Given data below:
(** [issue]; [fresh] is the value of [uuid4()].  The message names the unknown
    IDs in the order of their text. *)
Definition issue (self : HmacApprovalAuthenticator) (fresh : uuid) (plan : ChangePlan)
    (approved_action_ids : list uuid) (key_id : string) (issued_at expires_at : datetime)
    (approval_id : option uuid) : result Approval :=
  let known := map aa_action_id (cp_actions plan) in
  let unknown := remove_dups
    (List.filter (λ i, negb (bool_decide (i ∈ known))) approved_action_ids) in
  raise_if (negb (bool_decide (unknown = [])))
    (ValidationError ("approval references unknown action IDs: "
       +:+ py_repr (str_list (sort_by str_le (map uuid_str unknown)))));;
  authority ← or_raise (ring_authorities self !! key_id)
    (ConfigurationError ("unknown approval authority key_id: " +:+ key_id));
  unsigned ← Approval_post_init {|
    ap_approval_id := default fresh approval_id;
    ap_plan_fingerprint := ChangePlan_fingerprint plan;
    ap_approved_action_ids := approved_action_ids;
    ap_approved_by := au_subject authority;
    ap_issuer := au_issuer authority;
    ap_tenant := au_tenant authority;
    ap_roles := au_roles authority;
    ap_issued_at := issued_at;
    ap_expires_at := expires_at;
    ap_key_id := au_key_id authority;
    ap_signature := "pending";
    ap_signature_scheme := "hmac-sha256" |};
  let signature := hmac_sha256 (au_secret authority) (signing_payload unsigned) in
  Approval_post_init
    (mk_Approval (ap_plan_fingerprint unsigned) (ap_approved_action_ids unsigned)
       (ap_approved_by unsigned) (ap_issuer unsigned) (ap_tenant unsigned)
       (ap_roles unsigned) (ap_issued_at unsigned) (ap_expires_at unsigned)
       (ap_key_id unsigned) signature (ap_signature_scheme unsigned)
       (ap_approval_id unsigned)).

(** [hmac.compare_digest] of two strings, which must be ASCII. *)
Definition is_ascii (s : string) : bool := str_forall (λ c, code c <? 128) s.

Definition compare_digest (a b : string) : result bool :=
  raise_if (negb (is_ascii a && is_ascii b))
    (PyTypeError "comparing strings with non-ASCII characters is not supported");;
  Ok (a =? b)%string.

(** The approval states the authority's own claims and is not revoked. *)
Definition claims_match (authority : ApprovalAuthority) (approval : Approval) : bool :=
  (ap_approved_by approval =? au_subject authority)%string
  && (ap_issuer approval =? au_issuer authority)%string
  && (ap_tenant approval =? au_tenant authority)%string
  && bool_decide (ap_roles approval = au_roles authority).

Definition revoked (authority : ApprovalAuthority) (approval : Approval) : bool :=
  bool_decide (ap_approval_id approval ∈ au_revoked_approval_ids authority)
  || match au_revoked_before authority with
     | Some d => dt_le (ap_issued_at approval) d
     | None => false
     end.

Definition hmac_authenticated_subject (self : HmacApprovalAuthenticator)
    (approval : Approval) : result (option text) :=
  if negb (ap_signature_scheme approval =? "hmac-sha256")%string then Ok None
  else
    match ring_authorities self !! ap_key_id approval with
    | None => Ok None
    | Some authority =>
        if negb (claims_match authority approval) then Ok None
        else if revoked authority approval then Ok None
        else
          equal ← compare_digest
            (hmac_sha256 (au_secret authority) (signing_payload approval))
            (ap_signature approval);
          Ok match equal with true => Some (principal_id authority) | false => None end
    end.

(** ** Loading ([_from_toml]) *)

Definition required_string (item : dict) (name key_id : string) : result string :=
  let error := ConfigurationError ("approval authority " +:+ key_id
                 +:+ " requires string field " +:+ name) in
  match dict_get item name with
  | JStr s => raise_if (s =? "")%string error;; Ok s
  | _ => Err error
  end.

Definition optional_datetime (value : json) (key_id : string) : result (option datetime) :=
  let error := ConfigurationError ("approval authority " +:+ key_id
                 +:+ " revoked_before must be an ISO datetime") in
  match value with
  | JNull => Ok None
  | JStr s =>
      parsed ← reraise (fromisoformat s) (λ _, Some error);
      require_aware_datetime parsed "revoked_before";;
      Ok (Some parsed)
  | _ => Err error
  end.

(** The roles of an entry: a non-empty list of strings. *)
Definition entry_roles (item : dict) (key_id : string) : result (list string) :=
  let error := ConfigurationError ("approval authority " +:+ key_id
                 +:+ " roles must be a non-empty string list") in
  match json_strings (dict_get item "roles") with
  | Some (r :: rs) => Ok (r :: rs)
  | _ => Err error
  end.

(** One entry of [[authorities]]: [None] when it is disabled or not selected. *)
Definition load_authority (environ : gmap string string) (selected : option (gset string))
    (key_id : string) (v : json) : result (option ApprovalAuthority) :=
  let label := "approval authority " +:+ key_id in
  match v with
  | JDict item =>
      enabled ← match dict_get_or item "enabled" (JBool true) with
                | JBool b => Ok b
                | _ => Err (ConfigurationError (label +:+ " enabled must be a boolean"))
                end;
      if negb enabled then Ok None
      else if match selected with
              | Some ids => negb (bool_decide (key_id ∈ ids))
              | None => false
              end then Ok None
      else
        subject ← required_string item "subject" key_id;
        issuer ← required_string item "issuer" key_id;
        tenant ← required_string item "tenant" key_id;
        roles ← entry_roles item key_id;
        revoked_before ← optional_datetime (dict_get item "revoked_before") key_id;
        raw_ids ←
          or_raise (json_strings (dict_get_or item "revoked_approval_ids" (JList [])))
            (ConfigurationError (label +:+ " revoked_approval_ids must be a string list"));
        ids ← reraise (mapM uuid_parse raw_ids)
          (λ _, Some (ConfigurationError (label +:+ " has an invalid revoked approval ID")));
        let secret_env := strip (get_str item "secret_env" "") in
        raise_if (secret_env =? "")%string
          (ConfigurationError (label +:+ " requires secret_env"));;
        let secret := utf8 (default "" (environ !! secret_env)) in
        raise_if (bool_decide (secret = []))
          (ConfigurationError ("approval authority secret is unavailable: " +:+ secret_env));;
        authority ← ApprovalAuthority_post_init
          (mk_ApprovalAuthority key_id subject issuer tenant roles secret revoked_before
             (list_to_set ids));
        Ok (Some authority)
  | _ => Err (ConfigurationError (label +:+ " must be a TOML table"))
  end.

Fixpoint load_authorities (environ : gmap string string) (selected : option (gset string))
    (table : dict) (authorities : gmap string ApprovalAuthority)
    : result (gmap string ApprovalAuthority) :=
  match table with
  | [] => Ok authorities
  | (key_id, v) :: table =>
      loaded ← load_authority environ selected key_id v;
      load_authorities environ selected table
        match loaded with
        | Some authority => <[au_key_id authority := authority]> authorities
        | None => authorities
        end
  end.

Definition ring_from_toml (raw : dict) (environ : gmap string string)
    (selected : option (gset string)) : result HmacApprovalAuthenticator :=
  let error := ConfigurationError "[authorities] must contain at least one entry" in
  table ← match dict_get raw "authorities" with
          | JDict [] => Err error
          | JDict d => Ok d
          | _ => Err error
          end;
  authorities ← load_authorities environ selected table ∅;
  when_some selected (λ ids,
    raise_if (negb (bool_decide (dom authorities = ids)))
      (ConfigurationError ("unknown approval authority key_id: "
         +:+ str_join ", " (sort_by str_le (elements (ids ∖ dom authorities))))));;
  HmacApprovalAuthenticator_init authorities.

Definition ring_from_toml_for_key (raw : dict) (key_id : string)
    (environ : gmap string string) : result HmacApprovalAuthenticator :=
  raise_if (is_blank key_id || untrimmed key_id)
    (ConfigurationError "approval authority key_id must be normalized");;
  ring_from_toml raw environ (Some {[ key_id ]}).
End of Given data.
Brief:
Line by line, repeat everything in the records verbatim.

Solution to the problem:
(** [issue]; [fresh] is the value of [uuid4()].  The message names the unknown
    IDs in the order of their text. *)
Definition issue (self : HmacApprovalAuthenticator) (fresh : uuid) (plan : ChangePlan)
    (approved_action_ids : list uuid) (key_id : string) (issued_at expires_at : datetime)
    (approval_id : option uuid) : result Approval :=
  let known := map aa_action_id (cp_actions plan) in
  let unknown := remove_dups
    (List.filter (λ i, negb (bool_decide (i ∈ known))) approved_action_ids) in
  raise_if (negb (bool_decide (unknown = [])))
    (ValidationError ("approval references unknown action IDs: "
       +:+ py_repr (str_list (sort_by str_le (map uuid_str unknown)))));;
  authority ← or_raise (ring_authorities self !! key_id)
    (ConfigurationError ("unknown approval authority key_id: " +:+ key_id));
  unsigned ← Approval_post_init {|
    ap_approval_id := default fresh approval_id;
    ap_plan_fingerprint := ChangePlan_fingerprint plan;
    ap_approved_action_ids := approved_action_ids;
    ap_approved_by := au_subject authority;
    ap_issuer := au_issuer authority;
    ap_tenant := au_tenant authority;
    ap_roles := au_roles authority;
    ap_issued_at := issued_at;
    ap_expires_at := expires_at;
    ap_key_id := au_key_id authority;
    ap_signature := "pending";
    ap_signature_scheme := "hmac-sha256" |};
  let signature := hmac_sha256 (au_secret authority) (signing_payload unsigned) in
  Approval_post_init
    (mk_Approval (ap_plan_fingerprint unsigned) (ap_approved_action_ids unsigned)
       (ap_approved_by unsigned) (ap_issuer unsigned) (ap_tenant unsigned)
       (ap_roles unsigned) (ap_issued_at unsigned) (ap_expires_at unsigned)
       (ap_key_id unsigned) signature (ap_signature_scheme unsigned)
       (ap_approval_id unsigned)).

(** [hmac.compare_digest] of two strings, which must be ASCII. *)
Definition is_ascii (s : string) : bool := str_forall (λ c, code c <? 128) s.

Definition compare_digest (a b : string) : result bool :=
  raise_if (negb (is_ascii a && is_ascii b))
    (PyTypeError "comparing strings with non-ASCII characters is not supported");;
  Ok (a =? b)%string.

(** The approval states the authority's own claims and is not revoked. *)
Definition claims_match (authority : ApprovalAuthority) (approval : Approval) : bool :=
  (ap_approved_by approval =? au_subject authority)%string
  && (ap_issuer approval =? au_issuer authority)%string
  && (ap_tenant approval =? au_tenant authority)%string
  && bool_decide (ap_roles approval = au_roles authority).

Definition revoked (authority : ApprovalAuthority) (approval : Approval) : bool :=
  bool_decide (ap_approval_id approval ∈ au_revoked_approval_ids authority)
  || match au_revoked_before authority with
     | Some d => dt_le (ap_issued_at approval) d
     | None => false
     end.

Definition hmac_authenticated_subject (self : HmacApprovalAuthenticator)
    (approval : Approval) : result (option text) :=
  if negb (ap_signature_scheme approval =? "hmac-sha256")%string then Ok None
  else
    match ring_authorities self !! ap_key_id approval with
    | None => Ok None
    | Some authority =>
        if negb (claims_match authority approval) then Ok None
        else if revoked authority approval then Ok None
        else
          equal ← compare_digest
            (hmac_sha256 (au_secret authority) (signing_payload approval))
            (ap_signature approval);
          Ok match equal with true => Some (principal_id authority) | false => None end
    end.

(** ** Loading ([_from_toml]) *)

Definition required_string (item : dict) (name key_id : string) : result string :=
  let error := ConfigurationError ("approval authority " +:+ key_id
                 +:+ " requires string field " +:+ name) in
  match dict_get item name with
  | JStr s => raise_if (s =? "")%string error;; Ok s
  | _ => Err error
  end.

Definition optional_datetime (value : json) (key_id : string) : result (option datetime) :=
  let error := ConfigurationError ("approval authority " +:+ key_id
                 +:+ " revoked_before must be an ISO datetime") in
  match value with
  | JNull => Ok None
  | JStr s =>
      parsed ← reraise (fromisoformat s) (λ _, Some error);
      require_aware_datetime parsed "revoked_before";;
      Ok (Some parsed)
  | _ => Err error
  end.

(** The roles of an entry: a non-empty list of strings. *)
Definition entry_roles (item : dict) (key_id : string) : result (list string) :=
  let error := ConfigurationError ("approval authority " +:+ key_id
                 +:+ " roles must be a non-empty string list") in
  match json_strings (dict_get item "roles") with
  | Some (r :: rs) => Ok (r :: rs)
  | _ => Err error
  end.

(** One entry of [[authorities]]: [None] when it is disabled or not selected. *)
Definition load_authority (environ : gmap string string) (selected : option (gset string))
    (key_id : string) (v : json) : result (option ApprovalAuthority) :=
  let label := "approval authority " +:+ key_id in
  match v with
  | JDict item =>
      enabled ← match dict_get_or item "enabled" (JBool true) with
                | JBool b => Ok b
                | _ => Err (ConfigurationError (label +:+ " enabled must be a boolean"))
                end;
      if negb enabled then Ok None
      else if match selected with
              | Some ids => negb (bool_decide (key_id ∈ ids))
              | None => false
              end then Ok None
      else
        subject ← required_string item "subject" key_id;
        issuer ← required_string item "issuer" key_id;
        tenant ← required_string item "tenant" key_id;
        roles ← entry_roles item key_id;
        revoked_before ← optional_datetime (dict_get item "revoked_before") key_id;
        raw_ids ←
          or_raise (json_strings (dict_get_or item "revoked_approval_ids" (JList [])))
            (ConfigurationError (label +:+ " revoked_approval_ids must be a string list"));
        ids ← reraise (mapM uuid_parse raw_ids)
          (λ _, Some (ConfigurationError (label +:+ " has an invalid revoked approval ID")));
        let secret_env := strip (get_str item "secret_env" "") in
        raise_if (secret_env =? "")%string
          (ConfigurationError (label +:+ " requires secret_env"));;
        let secret := utf8 (default "" (environ !! secret_env)) in
        raise_if (bool_decide (secret = []))
          (ConfigurationError ("approval authority secret is unavailable: " +:+ secret_env));;
        authority ← ApprovalAuthority_post_init
          (mk_ApprovalAuthority key_id subject issuer tenant roles secret revoked_before
             (list_to_set ids));
        Ok (Some authority)
  | _ => Err (ConfigurationError (label +:+ " must be a TOML table"))
  end.

Fixpoint load_authorities (environ : gmap string string) (selected : option (gset string))
    (table : dict) (authorities : gmap string ApprovalAuthority)
    : result (gmap string ApprovalAuthority) :=
  match table with
  | [] => Ok authorities
  | (key_id, v) :: table =>
      loaded ← load_authority environ selected key_id v;
      load_authorities environ selected table
        match loaded with
        | Some authority => <[au_key_id authority := authority]> authorities
        | None => authorities
        end
  end.

Definition ring_from_toml (raw : dict) (environ : gmap string string)
    (selected : option (gset string)) : result HmacApprovalAuthenticator :=
  let error := ConfigurationError "[authorities] must contain at least one entry" in
  table ← match dict_get raw "authorities" with
          | JDict [] => Err error
          | JDict d => Ok d
          | _ => Err error
          end;
  authorities ← load_authorities environ selected table ∅;
  when_some selected (λ ids,
    raise_if (negb (bool_decide (dom authorities = ids)))
      (ConfigurationError ("unknown approval authority key_id: "
         +:+ str_join ", " (sort_by str_le (elements (ids ∖ dom authorities))))));;
  HmacApprovalAuthenticator_init authorities.

Definition ring_from_toml_for_key (raw : dict) (key_id : string)
    (environ : gmap string string) : result HmacApprovalAuthenticator :=
  raise_if (is_blank key_id || untrimmed key_id)
    (ConfigurationError "approval authority key_id must be normalized");;
  ring_from_toml raw environ (Some {[ key_id ]}).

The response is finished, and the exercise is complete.